For one thing this book is slightly mislabelled. It's a crib and a translation of the famous anthology _ 300 Tang Poems _ / _ Tang Shi San Bai Shou _. It gives the pronunciation in modern Mandarin of every single character in every single poem so that even those who don't know any Chinese, or like me know only a few characters, can appreciate the sound of the poems. No one else has ever done this and the editor is certainly to be praised and thanked for doing such a superb job. I truly hate to be ungracious but the editor chose to follow the traditional order of the anthology, by genre rather than by poet. So if you want to read all the poems of Tu Fu or Li Bo or Wang Wei you have to hunt for them. I think a much better order would have been by poet. Further, the notes about the poet are quite meagre, totally unlike Kenneth Rexroth's masterful essays in his translations.

I've been studying Chinese for the last two years. I've gone to China for the last two summers. Now that I'm feeling decently comfortable with Mandarin, I've been diving into Classical Chinese. This anthology has been an amazing tool: both the simplified and traditional characters are listed; the complete pinyin is listed; the literal translations are underneath the characters so we can see what artistic license the translator, Edward Chang, takes; it contains useful annotations for the more erudite historical and cultural allusions; and it has markings showing how the rhythm constricts itself to the restrictions of the poetic form.Not only have I been able to name-drop the big Tang poets -- Li Bai, Wang Wei, Du Mu, Du Fu -- but I can quote verse from memory. This has, exceedingly so, been its greatest value. I can relish the sounds of the poem. As the introduction points out, Chinese poetry, like essentially all poetry, is meant to be read aloud, in many cases even chanted. With even just a cursory knowledge of pinyin and the Chinese tonal system, one can recite and hear the words spoken by sagacious court-scholars 1300 years ago.Translating Chinese is difficult. Translating Classical basically involves writing poetry with a loose template. More avant garde translators attempt to "modernize" the content through familiar structures and diction, but Chang stays faithful and accurate to the form. For certain poems, some translators handle certain problems (such as the brevity or ambiguity of part-of-speech) better than Chang, but not many. Chang's translations here are some of the most consistently solid renditions I've seen. And if you're displeased by the result, you can attempt to construct your own version with the literal translations found under the characters. Overall, this is a must-have for anyone interested either in Chinese poetry or the Chinese language.

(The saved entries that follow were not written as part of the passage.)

(** X10 at a FULL header that arrives in the middle of a message. *)
Lemma new_header_drops_message_in_progress_witness :
  let c := midMessageReceiver [9; 9] in
  let h := Header.mk HEADER_FORMAT_FULL 5 7 2 8 1 in
  exists c' got m,
    receiveChunk SimpleCodec.CalculateTimestamp c h = Next c' /\
    rx (conn c) = got ++ rx (conn c') /\
    chunkMessage c' 5 = Some m /\ Message.Buffer m = got.
Proof.
  intros c h. eexists.
  edestruct (new_header_drops_message_in_progress
               SimpleCodec.CalculateTimestamp c h)
    as (got & m & Hrx & Hm & Hbuf & _);
    [vm_compute; discriminate|vm_compute; reflexivity|].
  exists got, m. split; [vm_compute; reflexivity|].
  split; [exact Hrx|]. split; [exact Hm|exact Hbuf].
Defined.

(** X11 at a read fault. *)
Lemma exit_queues_nothing_witness :
  exists c',
    receiveLoop_step SimpleCodec.ReadHeader SimpleCodec.CalculateTimestamp
      faultyClientWithReply = Exit c' /\
    inMessages c' = [commandMessage 3].
Proof.
  eexists. split; [vm_compute; reflexivity|].
  apply (exit_queues_nothing SimpleCodec.ReadHeader
           SimpleCodec.CalculateTimestamp faultyClientWithReply).
  vm_compute. reflexivity.
Defined.

(** X12 at a FULL header of length zero on a new chunk stream. *)
Lemma empty_message_is_received_witness :
  let c := clientWith (openConn [4; 4]) 128 128 [] in
  let h := Header.mk HEADER_FORMAT_FULL 5 7 0 8 1 in
  exists c',
    receiveChunk SimpleCodec.CalculateTimestamp c h = Next c' /\
    inMessages c' = [Message.mk 8 5 1 7 7 0 []] /\
    conn c' = conn c.
Proof.
  intros c h.
  destruct (empty_message_is_received SimpleCodec.CalculateTimestamp c h)
    as (c' & Hnext & Hq & Hk & _).
  - reflexivity.
  - reflexivity.
  - vm_compute. discriminate.
  - vm_compute. lia.
  - exists c'. split; [exact Hnext|]. split; [exact Hq|exact Hk].
Defined.
(* ===== verification/RangeCodec.v ===== *)
(** Encoding and decoding one interval; what a codec built on the range coder
    promises. *)
From S2P Require Import Prelude RangeCoder RangeBits RangeSim.
Local Open Scope Z_scope.
Local Open Scope succinct_scope.

(** The encoder between two symbols: normalised. *)
Record enc_ok (c : range_coder) : Prop := {
  ok_wf : enc_wf c;
  ok_split : low c < 2 ^ 31 <= high c;
  ok_straddle : ~ straddles c
}.

Lemma enc_ok_space c : enc_ok c -> 2 ^ 30 - 256 < range_space c <= high c - low c.
Proof.
  intros [[] ? Hs]. unfold straddles in Hs.
  unfold range_space. rewrite u64_small by lia.
  assert (Z.land (high c - low c) 0xffffff00 = 256 * ((high c - low c) / 256)) as ->; [|divmod].
  apply Z.bits_inj'. intros k Hk. rewrite Z.land_spec.
  change 0xffffff00 with (Z.shiftl (Z.ones 24) 8). rewrite Z.shiftl_spec by lia.
  rewrite (Z.mul_comm 256). change 256 with (2 ^ 8).
  rewrite <- Z.shiftr_div_pow2, <- Z.shiftl_mul_pow2, Z.shiftl_spec by lia.
  destruct (decide (k < 8)); [rewrite !(Z.testbit_neg_r _ (k - 8)) by lia; apply andb_false_r|].
  rewrite Z.shiftr_spec by lia. replace (k - 8 + 8) with k by lia.
  destruct (decide (k < 32)); [rewrite Z.ones_spec_low by lia; apply andb_true_r|].
  rewrite Z.ones_spec_high, <- (Z.mod_small (high c - low c) (2 ^ 32)), Z.mod_pow2_bits_high by lia. done.
Qed.

(** ** Renormalisation *)
Lemma follows_trans f g e1 e2 e3 : follows f e1 e2 -> follows g e2 e3 ->
  follows (fun c => call c <- f c ;; g c) e1 e3.
Proof.
  intros Hf Hg S Hc. destruct (Hg S Hc) as [Hc2 Hg2]. destruct (Hf S Hc2) as [Hc1 Hf1].
  split; [done|]. intros d Hd Hs. destruct (Hf1 d Hd Hs) as (d1 & -> & Hd1 & Hs1).
  cbn [Z.eqb]. by apply Hg2.
Qed.

Lemma emit_stable_enc e : enc_wf e ->
  (exists e', range_emit_stable_bits e = (0, e') /\ advanced e e' /\ enc_ok e' /\
     follows range_emit_stable_bits e e') \/
  (exists e', range_emit_stable_bits e = (-1, e') /\ out_of_bits e' = true /\ exhausted e).
Proof.
  intros Hwf. unfold range_emit_stable_bits.
  destruct (stable_loop_enc 33 e Hwf) as [(e1 & E1 & Hadv1 & Hf1) | (e1 & E1 & Hb & Hx)]; rewrite E1; cbn [Z.eqb].
  2: { right. by exists e1. }
  left. pose proof (adv_wf _ _ Hadv1) as Hwf1. rewrite (wf_rescales _ Hwf1).
  destruct (rescale_loop_enc 33 e1 Hwf1) as (e2 & E2 & Hadv2 & Hf2). unfold range_rescale. rewrite E2.
  exists e2. split; [done|]. split; [by eapply advanced_trans|]. split.
  - pose proof (adv_wf _ _ Hadv2) as Hwf2. split; [done | |].
    + assert (low e1 / 2 ^ 31 <> high e1 / 2 ^ 31) as Hs.
      { apply (stable_loop_done 33 0 e e1); [done | lia | lia | | done]. exists (low e), (high e + 1). lia. }
      apply (rescale_split 33 e1); [done | | done].
      destruct Hwf1. divmod.
    + apply (rescale_loop_done 33 0 e1 e2); [done | lia | lia | | done]. exists (low e1). lia.
  - intros S Hc. destruct (Hf2 S Hc) as [Hc1 Hf2']. destruct (Hf1 S Hc1) as [Hc0 Hf1'].
    split; [done|]. intros d Hd Hs. destruct (Hf1' d Hd Hs) as (d1 & D1 & Hd1 & Hs1). rewrite D1. cbn [Z.eqb].
    rewrite (sy_rescales _ _ _ Hs1). destruct (Hf2' d1 Hd1 Hs1) as (d2 & D2 & Hd2 & Hs2).
    exists d2. by rewrite D2.
Qed.
(* ===== verification/RangeRun.v ===== *)
(** Whole runs of the range coder: flushing, prefetching, and the round trip of
    any client written against the codec interface. *)
From S2P Require Import Prelude RangeCoder RangeBits RangeSim RangeCodec.
Local Open Scope Z_scope.
Local Open Scope succinct_scope.

(** ** Words cut at a bit *)
Lemma word_app S p a b : word S p (a + b) = word S p a * 2 ^ Z.of_nat b + word S (p + Z.of_nat a) b.
Proof.
  induction b as [|b IH].
  - rewrite Nat.add_0_r. change (word S (p + Z.of_nat a) 0) with 0. lia.
  - rewrite Nat.add_succ_r, !word_succ, IH, Nat2Z.inj_succ, Z.pow_succ_r, Nat2Z.inj_add, Z.add_assoc by lia. lia.
Qed.

Lemma word_top_bits S p v b : 0 <= v < 2 ^ 32 -> (b <= 32)%nat ->
  (forall i, 0 <= i < Z.of_nat b -> S (p + i) = Z.testbit v (31 - i)) ->
  word S p b = v / 2 ^ (32 - Z.of_nat b).
Proof.
  intros Hv. induction b as [|b IH]; intros Hb Hs.
  - rewrite Z.div_small by (simpl; lia). reflexivity.
  - rewrite word_succ, IH, Hs, testbit_b2z by (lia || (intros; apply Hs; lia)).
    replace (32 - Z.of_nat b) with (Z.succ (32 - Z.of_nat (Datatypes.S b))) by lia.
    replace (31 - Z.of_nat b) with (32 - Z.of_nat (Datatypes.S b)) by lia.
    rewrite Z.pow_succ_r, (Z.mul_comm 2 (2 ^ _)), <- Z.div_div by lia.
    symmetry. apply Z.div_mod. lia.
Qed.

(** ** The search for the shortest suffix *)
Definition top (mean b : Z) : Z := mean / 2 ^ (32 - b) * 2 ^ (32 - b).
Definition fits (lo hi mean b : Z) : Prop := lo <= top mean b /\ top mean b + 2 ^ (32 - b) - 1 <= hi.

Lemma top_shift mean b : 0 <= mean < 2 ^ 32 -> 0 <= b <= 32 ->
  u32 (Z.shiftl (Z.shiftr mean (32 - b)) (32 - b)) = top mean b.
Proof.
  intros Hm Hb. rewrite Z.shiftr_div_pow2, Z.shiftl_mul_pow2 by lia. apply u32_small. unfold top.
  assert (0 < 2 ^ (32 - b)) by lia. split; [apply Z.mul_nonneg_nonneg; [apply Z.div_pos|]; lia|].
  pose proof (Z.mul_div_le mean (2 ^ (32 - b)) ltac:(lia)). lia.
Qed.

Lemma mask_shift b : 0 <= b <= 32 -> Z.shiftr 0xffffffff b = 2 ^ (32 - b) - 1.
Proof.
  intros. change 0xffffffff with (Z.ones 32). rewrite Z.shiftr_div_pow2 by lia.
  rewrite Z.ones_div_pow2, Z.ones_equiv by lia. lia.
Qed.
(* ===== verification/Charset.v ===== *)
(** The character sets of charset.c, and the functions of <ctype.h> in the C
    locale. *)
From Stdlib Require Import String Ascii.
From S2P Require Import Prelude.
Local Open Scope Z_scope.

(** the codes of a string literal *)
Definition codes (s : string) : list Z := map (fun a => Z.of_nat (nat_of_ascii a)) (list_ascii_of_string s).

(** ** <ctype.h> *)
Definition isupper (c : Z) : bool := (65 <=? c) && (c <=? 90).
Definition islower (c : Z) : bool := (97 <=? c) && (c <=? 122).
Definition isalpha (c : Z) : bool := isupper c || islower c.
Definition tolower (c : Z) : Z := if isupper c then c + 32 else c.
Definition toupper (c : Z) : Z := if islower c then c - 32 else c.

(** ** Tables *)
Definition CHARCOUNT : Z := 65.
Definition PRINTABLECHARCOUNT : Z := CHARCOUNT - 2 + 26 + 10.

Definition punctuation : list Z :=
  codes " !@#$%^&*()_+-=~`[{]}\|;:'" ++ [34] ++ codes "<,>.?/" ++ [13; 10; 9].
(** The literals are one character shorter than CHARCOUNT and
    PRINTABLECHARCOUNT say: C fills the last element of the arrays with 0. *)
Definition chars : list Z := codes "abcdefghijklmnopqrstuvwxyz" ++ punctuation ++ codes "0U" ++ [0].
Definition printableChars : list Z :=
  codes "abcdefghijklmnopqrstuvwxyzABCDEFGHIJKLMNOPQRSTUVWXYZ" ++ punctuation ++ codes "0123456789" ++ [0].
Definition wordChars : list Z := codes "abcdefghijklmnopqrstuvwxyz0123456789".

(** [for(i=0;i<n;i++) if (c==table[i]) return i; return -1;] *)
Fixpoint table_idx (i : Z) (table : list Z) (c : Z) : Z :=
  match table with
  | [] => -1
  | x :: table => if c =? x then i else table_idx (i + 1) table c
  end.

Definition charIdx (c : Z) : Z :=
  let c := if c >? 0x7f then 85 (* U *) else c in
  let c := if (c >=? 49) && (c <=? 57) then 48 else c in
  table_idx 0 chars c.

Definition printableCharIdx (c : Z) : Z := table_idx 0 printableChars c.

Definition charInWord (c : Z) : bool :=
  if c <? 0x80 then bool_decide (tolower c ∈ wordChars) else false.

(** ** Lemmas *)
Lemma chars_length : Z.of_nat (length chars) = CHARCOUNT.
Proof. reflexivity. Qed.
Lemma printableChars_length : Z.of_nat (length printableChars) = PRINTABLECHARCOUNT.
Proof. reflexivity. Qed.

Lemma table_idx_spec table i c :
  (table_idx i table c = -1 /\ c ∉ table) \/
  (exists k, (k < length table)%nat /\ table_idx i table c = i + Z.of_nat k /\ nth k table 0 = c).
Proof.
  revert i. induction table as [|x table IH]; intros i; cbn [table_idx].
  { left. split; [done | by apply not_elem_of_nil]. }
  destruct (Z.eqb_spec c x) as [->|Hne].
  - right. exists 0%nat. cbn. split; [lia|]. split; [lia | done].
  - destruct (IH (i + 1)) as [[-> Hn] | (k & Hk & -> & Hx)].
    + left. split; [done|]. by apply not_elem_of_cons.
    + right. exists (S k). cbn [length nth]. split; [lia|]. split; [lia | done].
Qed.

Lemma table_idx_range table c : -1 <= table_idx 0 table c < Z.of_nat (length table).
Proof. destruct (table_idx_spec table 0 c) as [[-> _] | (k & Hk & -> & _)]; lia. Qed.

Lemma table_idx_found table c : 0 <= table_idx 0 table c -> rd table (table_idx 0 table c) = c.
Proof.
  destruct (table_idx_spec table 0 c) as [[-> _] | (k & Hk & -> & Hx)]; [lia|].
  intros _. by rewrite Z.add_0_l, rd_of_nat.
Qed.

Lemma tolower_isalpha c : isalpha (tolower c) = isalpha c.
Proof.
  unfold tolower, isalpha. destruct (isupper c) eqn:E; [|by rewrite E]. unfold isupper, islower in *. b2p. lia.
Qed.

(** ** Exhaustive facts about the tables *)
Lemma charIdx_range c : -1 <= charIdx c < CHARCOUNT.
Proof. apply (table_idx_range chars). Qed.

(** the symbol of a character below 0x80 names it, up to the value of a digit;
    all the characters from 0x80 share the symbol 'U' *)
Lemma charIdx_ascii c : 0 <= c < 0x80 -> 0 <= charIdx c ->
  rd chars (charIdx c) = (if (48 <=? c) && (c <=? 57) then 48 else c).
Proof.
  intros Hc Hi.
  pose proof (below_cases 128 (fun c => (charIdx c <? 0) ||
    (rd chars (charIdx c) =? (if (48 <=? c) && (c <=? 57) then 48 else c))) ltac:(vm_compute; reflexivity) c ltac:(lia)) as H.
  cbv beta in H. apply orb_true_iff in H as [H|H]; b2p; [lia | done].
Qed.

Lemma charIdx_unicode c : 0x80 <= c -> charIdx c = 63 /\ rd chars 63 = 85.
Proof. intros. unfold charIdx. destruct (Z.gtb_spec c 0x7f); [done | lia]. Qed.

Lemma printableCharIdx_range c : -1 <= printableCharIdx c < PRINTABLECHARCOUNT.
Proof. apply (table_idx_range printableChars). Qed.

Lemma printableCharIdx_found c : 0 <= printableCharIdx c -> rd printableChars (printableCharIdx c) = c.
Proof. apply table_idx_found. Qed.

Lemma charInWord_case c : 0 <= c -> charInWord (tolower c) = charInWord c.
Proof.
  intros Hc. destruct (decide (c < 128)) as [H|H].
  - apply eqb_prop. apply (below_cases 128 (fun c => Bool.eqb (charInWord (tolower c)) (charInWord c))); [vm_compute; reflexivity | lia].
  - assert (tolower c = c) as ->; [|done]. unfold tolower, isupper. destruct (Z.leb_spec c 90); [lia|]. by rewrite andb_false_r.
Qed.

"How to Read a Chinese Poem" is a very good book that could have been an excellent book. If the author had given an English gloss for each individual character, rather than for entire phrases, it would have been a help to those trying to learn to read Classical Chinese, as well as giving a better idea of the structure of the poem from a semantic point of view. The author talks about parallelism, but one cannot see that parallelism if the meanings of the individual characters are not known to the reader. It's still a book worth having for those who want to know more about Chinese poetry, but it could have been so much better.